ABSTRACT
The application of machine learning (ML) tools in electronic health records (EHRs) can help reduce the underdiagnosis of dementia, but models that are not designed to reflect minority population may perpetuate that underdiagnosis. To address the underdiagnosis of dementia in both Black Americans (BAs) and white Americans (WAs), we sought to develop and validate ML models that assign race-specific risk scores. These scores were used to identify undiagnosed dementia in BA and WA Veterans in EHRs. More specifically, risk scores were generated separately for BAs (n=10K) and WAs (n=10K) in training samples of cases and controls by performing ML, equivalence mapping, topic modeling, and a support vector-machine (SVM) in structured and unstructured EHR data. Scores were validated via blinded manual chart reviews (n=1.2K) of controls from a separate sample (n=20K). AUCs and negative and positive predictive values (NPVs and PPVs) were calculated to evaluate the models. There was a strong positive relationship between SVM-generated risk scores and undiagnosed dementia. BAs were more likely than WAs to have undiagnosed dementia per chart review, both overall (15.3% vs 9.5%) and among Veterans with >90th percentile cutoff scores (25.6% vs 15.3%). With chart reviews as the reference standard and varied cutoff scores, the BA model performed slightly better than the WA model (AUC=0.86 with NPV=0.98 and PPV=0.26 at >90th percentile cutoff vs AUC=0.77 with NPV=0.98 and PPV=0.15 at >90th). The AUCs, NPVs, and PPVs suggest that race-specific ML models can assist in the identification of undiagnosed dementia, particularly in BAs. Future studies should investigate implementing EHR-based risk scores in clinics that serve both BA and WA Veterans.

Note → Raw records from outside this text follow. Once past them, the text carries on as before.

Lemma blank_iff_no_word text :
  negb (truthy text) || negb (truthy (strip text)) = true
  <-> whitespace_delimited_tokens text = 0.
Proof.
  unfold whitespace_delimited_tokens. rewrite token_starts_zero, <- strip_nil.
  destruct text as [|c rest]; [split; reflexivity|].
  simpl negb at 1. rewrite orb_false_l.
  destruct (strip (c :: rest)); simpl; split; congruence.
Qed.

(** X1: the summarise button refuses a text with the warning, and changes
    nothing, exactly when the text holds no word ([len(text.split())] is
    zero: empty or white space only); this test comes first, whatever the
    key and the library. *)
Theorem blank_text_refused (api_key user_text : str) (a : App) :
  summarize_branch api_key user_text a = ([st_warning blank_warning], a)
  <-> length (split user_text) = 0.
Proof.
  rewrite split_length, <- blank_iff_no_word. unfold summarize_branch.
  destruct (negb (truthy user_text) || negb (truthy (strip user_text))).
  - split; reflexivity.
  - split; [|discriminate]. destruct (negb (truthy api_key)); [discriminate|].
    destruct (configure_gemini api_key a) as [[[]|f] a1]; [|discriminate].
    destruct (generate_gemini_summary user_text a1) as [[s|f] a2]; discriminate.
Qed.

(** ** The summarise button *)

Lemma truthy_nonempty s : truthy s = true <-> s <> [].
Proof. destruct s; simpl; split; congruence. Qed.

Lemma last_summary_set s a : last_summary (set_last_summary s a) = s.
Proof.
  unfold last_summary, set_last_summary, with_session. cbn [session_state].
  rewrite lookup_insert_eq. reflexivity.
Qed.

Lemma stored_summary_nonempty s : (if truthy s then s else no_content) <> [].
Proof. destruct s; simpl; discriminate. Qed.

(** X2: with a text that holds a word and [GEMINI_API_KEY] unset or empty,
    the button reports the missing key and stops: nothing is configured,
    nothing is sent, the stored summary stays. *)
Theorem missing_key_reported (user_text : str) (a : App) :
  length (split user_text) <> 0 ->
  environ a !! py "GEMINI_API_KEY" = None \/ environ a !! py "GEMINI_API_KEY" = Some [] ->
  get_api_key a = [] /\
  summarize_branch (get_api_key a) user_text a = ([st_error key_error], a).
Proof.
  intros Hw Hk.
  assert (E : get_api_key a = []).
  { unfold get_api_key.
    destruct Hk as [H|H];
      (etransitivity; [apply (f_equal (default [])); exact H | reflexivity]). }
  split; [exact E|]. rewrite E. unfold summarize_branch.
  destruct (negb (truthy user_text) || negb (truthy (strip user_text))) eqn:Hb.
  - apply blank_iff_no_word in Hb. rewrite <- split_length in Hb. contradiction.
  - reflexivity.
Qed.

Lemma missing_key_reported_witness :
  length (split scenario_text) <> 0 /\
  (environ keyless_app !! py "GEMINI_API_KEY" = None \/
   environ keyless_app !! py "GEMINI_API_KEY" = Some []) /\
  get_api_key keyless_app = [] /\
  summarize_branch (get_api_key keyless_app) scenario_text keyless_app
  = ([st_error key_error], keyless_app).
Proof.
  assert (Hw : length (split scenario_text) <> 0) by (vm_compute; discriminate).
  assert (Hk : environ keyless_app !! py "GEMINI_API_KEY" = None \/
               environ keyless_app !! py "GEMINI_API_KEY" = Some [])
    by (left; reflexivity).
  split; [exact Hw|]. split; [exact Hk|].
  exact (missing_key_reported scenario_text keyless_app Hw Hk).
Defined.

(** X3: a failure that the summarise button reports is one of two: the
    library is not installed, and then nothing was sent and nothing changed,
    or the service raised on the prompt that went out.  The "key not set"
    error of [configure_gemini] and the missing [GenerativeModel] never
    reach the page. *)
Theorem reported_failures (api_key user_text : str) (a : App)
    (out : list ui) (a' : App) (f : failure) :
  summarize_branch api_key user_text a = (out, a') ->
  st_error_with summary_failed f ∈ out ->
  (f = Raised (RuntimeError not_installed_message) /\ genai a = false /\ a' = a) \/
  (f = GenaiError /\ genai a = true /\
   generate_content a (SUMMARY_PROMPT ++ user_text) = None /\
   sent a' = sent a ++ [SUMMARY_PROMPT ++ user_text] /\
   session_state a' = session_state a).
Proof.
  unfold summarize_branch.
  destruct (negb (truthy user_text) || negb (truthy (strip user_text))).
  { intros [= <- <-] H. apply list_elem_of_singleton in H. discriminate. }
  destruct (truthy api_key) eqn:Hk; simpl.
  2:{ intros [= <- <-] H. apply list_elem_of_singleton in H. discriminate. }
  unfold configure_gemini. destruct (genai a) eqn:Hg; simpl.
  2:{ intros [= <- <-] H. apply list_elem_of_singleton in H. injection H as ->. left. auto. }
  rewrite Hk. simpl. unfold generate_gemini_summary. cbn [genai with_configured]. rewrite Hg. simpl.
  cbn [generate_content with_sent with_configured].
  destruct (generate_content a (SUMMARY_PROMPT ++ user_text)) as [[s|]|] eqn:Hr.
  - intros [= <- <-] H. apply elem_of_nil in H. destruct H.
  - intros [= <- <-] H. apply elem_of_nil in H. destruct H.
  - intros [= <- <-] H. apply list_elem_of_singleton in H. injection H as ->.
    right. repeat split; reflexivity.
Qed.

Competing Interest Statement
The authors have declared no competing interest.
Funding Statement
This work was supported by NIA R56 AG059739 and was supported in part by the U. S. Department of Veterans Affairs Office of Research and Development Biomedical Laboratory Research Program.
Author Declarations
I confirm all relevant ethical guidelines have been followed, and any necessary IRB and/or ethics committee approvals have been obtained.
Yes
The details of the IRB/oversight body that provided approval or exemption for the research described are given below:
The IRBs of the VA Puget Sound Health Care System and Washington VA Medical Center gave ethical approval for this work.
I confirm that all necessary patient/participant consent has been obtained and the appropriate institutional forms have been archived, and that any patient/participant/sample identifiers included were not known to anyone (e.g., hospital staff, patients or participants themselves) outside the research group so cannot be used to identify individuals.
Yes
I understand that all clinical trials and any other prospective interventional studies must be registered with an ICMJE-approved registry, such as ClinicalTrials.gov. I confirm that any such study reported in the manuscript has been registered and the trial registration ID is provided (note: if posting a prospective study registered retrospectively, please provide a statement in the trial ID field explaining why the study was not registered in advance).
Yes
I have followed all appropriate research reporting guidelines and uploaded the relevant EQUATOR Network research reporting checklist(s) and other pertinent material as supplementary files, if applicable.
Yes
Footnotes
AUTHOR NOTE
Current author affiliations were updated, and Tables 2 and 4 received minor updates.
Data Availability
The VA EHR data resides in VINCI behind VA firewalls. VA-approved investigators can access the data. SVM algorithms can be made available to interested qualified investigators.